→ Given records
(** X10. While [model] is unbound, no sequence of calls of [run] returns a
    value or changes anything: every outcome is an exception and the final
    state is the initial one. *)
Theorem serve_before_init payloads st :
  globals st !! "model" = None ->
  (serve E payloads st).2 = st /\
  Forall (fun r => exists e, r = inl e) (serve E payloads st).1.
Proof.
  intros Hm. induction payloads as [|raw rest [IHst IHall]]; [done|].
  rewrite serve_cons. simpl.
  assert (Hrun : exists e, run E raw st = (inl e, st)).
  { destruct (run_cases E raw st) as [| | | |? ? ? ? ? ? ? Hbound ?];
      [by eexists..|congruence]. }
  destruct Hrun as [e Hrun]. rewrite Hrun. simpl.
  split; [done|]. constructor; [by exists e|done].
Qed.

(** X11. With a predictor that only reads, the calls of a sequence do not
    influence one another: each payload gets the outcome it would get if it
    were scored first, and the world is left as it was. *)
Theorem serve_independent payloads st :
  read_only_predictor E ->
  (serve E payloads st).1 = map (fun raw => (run E raw st).1) payloads /\
  world (serve E payloads st).2 = world st.
Proof.
  intros Hro.
  assert (Hstep : forall raw st', world (run E raw st').2 = world st').
  { intros raw st'.
    destruct (run_cases E raw st') as [? Hrun|? ? ? ? Hrun|? ? ? ? ? ? Hrun
      |? ? ? ? ? ? ? Hrun|? ? ? ? ? ? ? ? Hrun]; rewrite Hrun; try done.
    apply Hro. }
  assert (Hgen : forall st',
    globals st' !! "model" = globals st !! "model" ->
    world st' = world st ->
    (serve E payloads st').1 = map (fun raw => (run E raw st).1) payloads /\
    world (serve E payloads st').2 = world st).
  { induction payloads as [|raw rest IH]; intros st' Hm Hw; [done|].
    rewrite serve_cons. simpl.
    destruct (IH (run E raw st').2) as [IHout IHw].
    - by rewrite run_keeps_globals.
    - by rewrite Hstep.
    - rewrite IHout, IHw. split; [|done].
      f_equal. by apply run_reads. }
  by apply Hgen.
Qed.

(** X12. Once [init] has returned, no call of [run], however many came
    before it, raises [NameError]: the binding of [model] is never lost. *)
Theorem serve_after_init st0 st payloads :
  init E st0 = (inr tt, st) ->
  Forall (fun r => forall name, r <> inl (NameError name))
    (serve E payloads st).1.
Proof.
  intros Hinit.
  destruct (init_returned E st0 st Hinit) as (path & w1 & m & _ & _ & Hglobals).
  assert (Hm : globals st !! "model" = Some m).
  { rewrite Hglobals. apply lookup_insert_eq. }
  clear Hinit Hglobals. revert st Hm.
  induction payloads as [|raw rest IH]; intros st Hm; [by constructor|].
  rewrite serve_cons. simpl. constructor.
  - intros name Hname.
    destruct (run_cases E raw st) as [? Hrun|j e ? Hsub Hrun|? ? ? ? ? ? Hrun
      |? ? ? ? ? ? Hunbound Hrun|? ? a m' ? ? ? ? Hrun];
      rewrite Hrun in Hname; simpl in Hname; try done.
    + injection Hname as ->. by apply subscript_schema_stage in Hsub.
    + congruence.
    + by destruct (predict E m' a (world st)).1.
  - apply IH. by rewrite run_keeps_globals.
Qed.

End Composition.

(** * Failures and sequences on the sample collaborators *)

Section Scenarios.

Import Sample.

(** [{"data": "seven"}]: the predictor's refusal, after one call of it. *)
Lemma run_failure_effect_witness :
  (stage_of (@Raised collab InPredict "ValueError"%string) <> PredictStage ->
   (run collab payload_text serving).2 = serving) /\
  (stage_of (@Raised collab InPredict "ValueError"%string) = PredictStage ->
   exists m a,
     globals serving !! "model" = Some m /\
     trace (run collab payload_text serving).2 =
       trace serving ++ [CallPredict m a]).
Proof.
  apply (run_failure_effect collab payload_text serving). reflexivity.
Defined.

(** [{"pixels": [[1,2,3]]}]: [KeyError('data')]. *)
Lemma run_missing_field_witness :
  run collab payload_misnamed serving = (inl (KeyError "data"), serving).
Proof.
  apply (run_missing_field collab payload_misnamed serving
           (PyDict {[ "pixels" := batch ]})); reflexivity.
Defined.

(** The model has left the registry; [init] fails, the old predictor still
    scores. *)
Lemma failed_init_keeps_predictor_witness :
  globals (init collab orphaned).2 !! "model" = Some (Linear [1; 2; 3]) /\
  run collab payload_digits (init collab orphaned).2 =
    direct_predict collab (Linear [1; 2; 3]) batch (init collab orphaned).2.
Proof.
  apply (failed_init_keeps_predictor collab orphaned (Linear [1; 2; 3])
           (@Raised collab InGetModelPath "ModelNotFound"%string)
           payload_digits (PyDict {[ "data" := batch ]}) batch); reflexivity.
Defined.

Lemma init_twice_witness :
  init collab (init collab (fresh deployed)).2 =
    (inr tt,
     @State collab (<["model" := Linear [1; 2; 3]]> (globals (fresh deployed)))
       deployed
       (trace (fresh deployed) ++
          [CallGetModelPath "model.h5"; CallLoadModel artifact;
           CallGetModelPath "model.h5"; CallLoadModel artifact])).
Proof.
  apply (init_twice collab (fresh deployed) artifact deployed (Linear [1; 2; 3])
           deployed artifact deployed (Linear [1; 2; 3]) deployed);
    reflexivity.
Defined.

(** Three requests before [init]. *)
Lemma serve_before_init_witness :
  (serve collab [payload_digits; "not json"%string; payload_misnamed]
     (fresh deployed)).2 = fresh deployed /\
  Forall (fun r => exists e, r = inl e)
    (serve collab [payload_digits; "not json"%string; payload_misnamed]
       (fresh deployed)).1.
Proof.
  apply (serve_before_init collab
           [payload_digits; "not json"%string; payload_misnamed]
           (fresh deployed)).
  reflexivity.
Defined.

(** A good request, a refused one, and the good one again. *)
Lemma serve_independent_witness :
  (serve collab [payload_digits; payload_text; payload_digits] serving).1 =
    map (fun raw => (run collab raw serving).1)
      [payload_digits; payload_text; payload_digits] /\
  world (serve collab [payload_digits; payload_text; payload_digits] serving).2 =
    world serving.
Proof.
  apply (serve_independent collab
           [payload_digits; payload_text; payload_digits] serving).
  exact sample_predictor_reads_only.
Defined.

Lemma serve_after_init_witness :
  Forall (fun r => forall name, r <> inl (NameError name))
    (serve collab ["not json"%string; payload_digits] serving).1.
Proof.
  apply (serve_after_init collab (fresh deployed) serving
           ["not json"%string; payload_digits]).
  reflexivity.
Defined.

(** The outcomes of that last sequence. *)
Example serve_outcomes :
  (serve collab [payload_digits; payload_text; payload_digits] serving).1 =
    [inr (Scores [14]);
     inl (@Raised collab InPredict "ValueError"%string);
     inr (Scores [14])].
Proof. reflexivity. Qed.

End Scenarios.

→ How to complete this task
Show all lines above containing "trace".

→ Completed task
     trace (run collab payload_text serving).2 =
       trace serving ++ [CallPredict m a]).
       (trace (fresh deployed) ++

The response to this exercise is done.